Consumer Pain, Housing Affordability, and Why Spending Persists
Despite weak employment data, consumers remain deeply pessimistic. Michigan consumer sentiment is far from the Kalshi prediction market's 65 threshold. The saving rate has dropped below 3.2% as families dig into savings to afford food and energy, a major election-year issue. Auto delinquency rates hit all-time highs for subprime and are approaching peaks for the overall market. But here's the twist: unlike 2008, auto delinquencies are rising faster than credit card delinquencies. Consumers are letting cars get repossessed because Uber and Lyft are ubiquitous, then using tax refunds and falling gas prices to pay down credit cards instead. Housing affordability is similarly grim. Existing home sales are stalled because homeowners face mortgages at double their current rate if they move. New home prices are falling modestly but not enough—builders aren't willing to cut hard. Mortgage predictions markets don't expect fixed rates below 5.75%, yet rates remain well above that and trending up. Yet despite all this consumer misery reflected in sentiment, actual consumption spending remains steady and non-recessionary. Wood attributes this to disproportionately higher income households still spending. She hints that if productivity gains from AI and technology compress prices enough, long-term rates could fall—as happened during the Industrial Revolution—finally unlocking housing affordability.

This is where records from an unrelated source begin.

(** Reading and writing a slice through a pointer to the values. *)
Lemma at_cpu_slice h b base vs p ix n :
  at_cpu h b base vs -> slices_cover p vs -> (ix < length (slice_size p))%nat ->
  n = sizeof_float * Z.of_nat (slice_len p ix) ->
  load h (base + sizeof_float * Z.of_nat (slice_off p ix)) n
    = Ok (bytes_of_f32s (slice_vals p ix vs)).
Proof.
  intros Ha Hc Hix Hn.
  destruct (slices_cover_slice p vs ix Hc Hix) as (Evs & _ & _ & L1 & L2 & _).
  rewrite Evs in Ha. rewrite <- L1. apply (at_cpu_load h b base _ _ _ n Ha). by rewrite L2.
Qed.

Lemma at_cpu_slice_store h b base vs p ix ws :
  heap_ok h -> at_cpu h b base vs -> slices_cover p vs -> (ix < length (slice_size p))%nat ->
  length ws = slice_len p ix -> Forall is_f32 ws ->
  exists h', store h (base + sizeof_float * Z.of_nat (slice_off p ix)) (bytes_of_f32s ws) = Ok h' /\
    heap_ok h' /\ at_cpu h' b base (slice_put p ix ws vs) /\
    sms h' = sms h /\ blobs h' = blobs h /\ next_id h' = next_id h /\ brk h' = brk h /\
    (forall q m, q + Z.of_nat m <= base \/ base + sizeof_float * capacity_ b <= q ->
       peek (cells h') q m = peek (cells h) q m).
Proof.
  intros Hok Ha Hc Hix Hl Hf.
  destruct (slices_cover_slice p vs ix Hc Hix) as (Evs & _ & _ & L1 & L2 & _).
  rewrite Evs in Ha.
  destruct (at_cpu_store h b base _ _ _ ws Hok Ha) as (h' & E & H); [by rewrite L2|done|].
  exists h'. rewrite L1 in E. unfold slice_put. done.
Qed.

(** ** Put *)
Section put.
Context `{C : Czmq} `{!CzmqLaws C}.

Definition put_fields (sz lr wd ptr : Z) : list (Z * fmt_arg) :=
  [(ch_i, AInt sz); (ch_f, AFloat lr); (ch_f, AFloat wd); (ch_p, APtr ptr)].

Manufacturing Revival and AI Capital Spending Breaking Out
Manufacturing is gathering momentum and appears to be moving up nicely, though Wood notes some of the strength may reflect inventory building ahead of tariff uncertainty or the Iran war. The more structural story is AI capital spending, which has broken out of a 40-year pattern where capital spending peaked at roughly the same level repeatedly. Now it's accelerating sharply, and Wood believes this is just the beginning of a revolution that will reshape every company and industry as AI converges with other technologies. Year-over-year real tech spending growth is very powerful and moving the economic needle. Token pricing—the cost per million tokens—has dropped 17%, suggesting operators are becoming more efficient with language model utilization. Wood doesn't see this derailing the AI cycle; instead, optimization helps it. The trade deficit widened as imports outpaced exports, which concerns Trump, but Wood notes the flip side: the capital surplus, with foreign direct investment flowing into the US attracted by new tax policies and full depreciation incentives. These flows fund exactly the kind of AI and manufacturing infrastructure growth she's tracking.